I. The Impasse

Carlo Rotella, Charles Farrell and James Parker

Charles Farrell:  I always think that what’s important are innovators, and that anyone who does something right predicated on something they heard or saw is not going to be as good as the person they learned from.  And so, yes, they can be good, and as standards develop and increase and people get better and better, they can become great at what they do, but eventually great becomes average because everybody can do it.  So they’re producing products that aside from maybe being pleasing—and I recognize there’s real value in that, and there may be money in it as well—those products have no great impact, no great meaning.  It’s tired, and it doesn’t educate in any way.  And it also, to me, doesn’t touch me emotionally.

Carlo Rotella:  The last thing you said makes your position much more compelling to me.  Up until then, I would just have come back and said, “Look, a farmer doesn’t have to make it new.  I don’t need that farmer to be farming in some bold, new, innovative, out-there way.  Just trying to get some food out of that piece of land, that’s good enough for me.  I don’t need an avant-garde plumber—just get the toilet to flush.”  I’m exactly the same way with art—and by “art,” I mean almost anything in which the truth-and-beauty consequences play a leading role, which extends from literature and music and other obvious suspects into sports and other less obvious ones.  I don’t need art to go beyond itself, and I don’t see anything tired in simply doing it right in the way others have done it right, without any fuss about innovation.  But then you raised the stakes by saying it doesn’t educate you, it’s not as meaningful, it doesn’t touch you emotionally—which I agree that the kinds of truth-and-beauty creative practices we’re talking about, unlike the production of food staples or maintenance of plumbing, should do.
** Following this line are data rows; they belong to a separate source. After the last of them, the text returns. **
(** The body of the [while] loop of [interactive_mode], after [input] has
    returned [line]. *)
Definition command (line : string) (elements : list ElementInfo) : R Control :=
  let command := Py.strip line in
  if String.eqb (Py.lower command) "q" then rret Break
  else if String.eqb (Py.lower command) "l"
  then
    print_all (map (fun element => Print (ElementInfo_str element)) elements) ;;
    rret Continue
  else
    match Py.split command with
    | [action; index_str] =>
        match int driver index_str with
        | None =>
            print ("Invalid index: " ++ index_str) ;;
            rret Continue
        | Some index =>
            match element_at index elements with
            | None =>
                print ("Element with index " ++ Py.str_of_int index
                       ++ " not found") ;;
                rret Continue
            | Some element =>
                if String.eqb (Py.lower action) "h"
                then
                  lift (highlight_element (engine driver) index elements) ;;
                  print ("Highlighted element " ++ Py.str_of_int index) ;;
                  rret Continue
                else if String.eqb (Py.lower action) "c"
                then
                  result <- lift (click_element (engine driver) index elements) ;;
                  if result : bool
                  then
                    print ("Clicked element " ++ Py.str_of_int index) ;;
                    on_page (WaitForLoadState "networkidle") ;;
                    new_url <- read_url ;;
                    print ("Page navigated to: " ++ new_url) ;;
                    rret Continue
                  else
                    print ("Failed to click element " ++ Py.str_of_int index) ;;
                    rret Continue
                else if String.eqb (Py.lower action) "s"
                then
                  print_all (element_details element) ;;
                  rret Continue
                else
                  print ("Unknown action: " ++ action) ;;
                  rret Continue
            end
        end
    | _ =>
        print "Invalid command format. Use 'h <index>', 'c <index>', or 's <index>'" ;;
        rret Continue
    end.

(** [input(prompt)] when the input still holds a line, and at its end. *)
Definition prompt : R unit :=
  fun s => (Done tt, write [Prompt (Py.nl ++ "Enter command: ")] s).

(** The [while True] loop over the lines of the input. *)
Fixpoint command_loop (lines : list string) (elements : list ElementInfo)
    : R unit :=
  match lines with
  | [] => prompt ;; rraise EOFError
  | line :: rest =>
      prompt ;;
      c <- command line elements ;;
      match c with
      | Break => rret tt
      | Continue => command_loop rest elements
      end
  end.

(** [interactive_mode], reading the lines [lines]. *)
Definition interactive_mode (lines : list string) (elements : list ElementInfo)
    : R unit :=
  print_all
    [Print (Py.nl ++ "=== Interactive Mode ===");
     Print "Commands:";
     Print "  h <index> - Highlight element";
     Print "  c <index> - Click element";
     Print "  s <index> - Show element details";
     Print "  l - List all elements";
     Print "  q - Quit interactive mode"] ;;
  command_loop lines elements.

(** [async with self: body]: [__aexit__] runs after the body however it
    ends and does not swallow its exception; an exception of [__aexit__]
    itself takes its place.  When [__aenter__] raises, neither runs. *)
Definition async_with {A : Type} (body : R A) : R A :=
  aenter ;;
  (fun s =>
     match body s with
     | (Done a, s1) => (aexit ;; rret a) s1
     | (Failed f, s1) =>
         match aexit s1 with
         | (Done _, s2) => (Failed f, s2)
         | (Failed f', s2) => (Failed f', s2)
         end
     end).

(** The block under [async with] in [main]. *)
Definition main_body (args : Args) (lines : list string) : R unit :=
  analysis <- analyze_page (arg_url args) ;;
  print_all (print_elements analysis) ;;
  (match arg_output args with
   | Some filename =>
       if Str.nonempty filename then save_to_file analysis filename
       else rret tt
   | None => rret tt
   end) ;;
  if arg_interact args
  then interactive_mode lines (elements analysis)
  else rret tt.

(** [main], for parsed arguments, the lines of the input and the process it
    starts in. *)
Definition main (args : Args) (lines : list string) (pr : Proc driver)
    : Outcome unit * Scraper :=
  async_with (main_body args lines) (WebScraper_init (arg_headless args) pr).

End Run.

Arguments mkScraper {driver} _ _ _ _ _ _ _ _.
Arguments headless {driver} _.
Arguments playwright {driver} _.
Arguments browser {driver} _.
Arguments world {driver} _.
Arguments proc {driver} _.
Arguments trace {driver} _.
Arguments console {driver} _.
Arguments files {driver} _.

End Runtime.

(** ** Sample runs *)

Module Scenarios.

Import Model Controller Display Runtime Examples.

(** Plain decimal tokens as [int] reads them, for the sample drivers. *)
Definition decimal (token : string) : option Z :=
  option_map Z.of_int (NilZero.int_of_string token).

(** A driver over the obliging engine; [fails] tells which calls on the
    process raise, [offline] whether navigation raises.  The process state
    counts the calls made. *)
Definition sample_driver (fails : ProcCall -> bool) (offline : bool) : Driver :=
  mkDriver obliging nat
    (fun c n =>
       (if fails c then Some (EngineError "Target closed") else None, S n))
    (fun n => (inr tt, S n))
    (fun c p =>
       match c with
       | Goto _ _ =>
           (if offline then Some (EngineError "net::ERR_NAME_NOT_RESOLVED")
            else None, p)
       | _ => (None, p)
       end)
    (fun p => (inr "Sample page", p))
    (fun _ => "https://example.org/")
    (fun _ => "2024-05-01 12:00:00")
    decimal.

Definition nothing_fails (c : ProcCall) : bool := false.


Definition launch_fails (c : ProcCall) : bool :=
  match c with ChromiumLaunch _ => true | _ => false end.

Definition smooth : Driver := sample_driver nothing_fails false.

(** A driver over the stubborn engine, whose scripts return nothing. *)
Definition glum : Driver :=
  mkDriver stubborn nat
    (fun c n => (None, S n))
    (fun n => (inr 0%nat, S n))
    (fun c p => (None, S p))
    (fun p => (inr "Sample page", p))
    (fun _ => "https://example.org/")
    (fun _ => "2024-05-01 12:00:00")
    decimal.

(** A scraper inside its context with the sample page open. *)
Definition ready (driver : Driver) (p : Page (engine driver))
    (pr : Proc driver) : Scraper driver :=
  mkScraper false true true (mkWorld (Some p) [] []) pr [] [] [].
James Parker:  One thing Charles has said that stays with me is “Good is boring; bad is biography.”  If it’s bad enough, that’s when you might see something very human expressed.

CR:  Part of the impasse is the suspicion that at the bottom of doing it right is boring stasis, and the parallel suspicion that at the bottom of making it new is bullshit, fakery.

JP:  These are the shallow signs of those two things.  They’re not the bottom.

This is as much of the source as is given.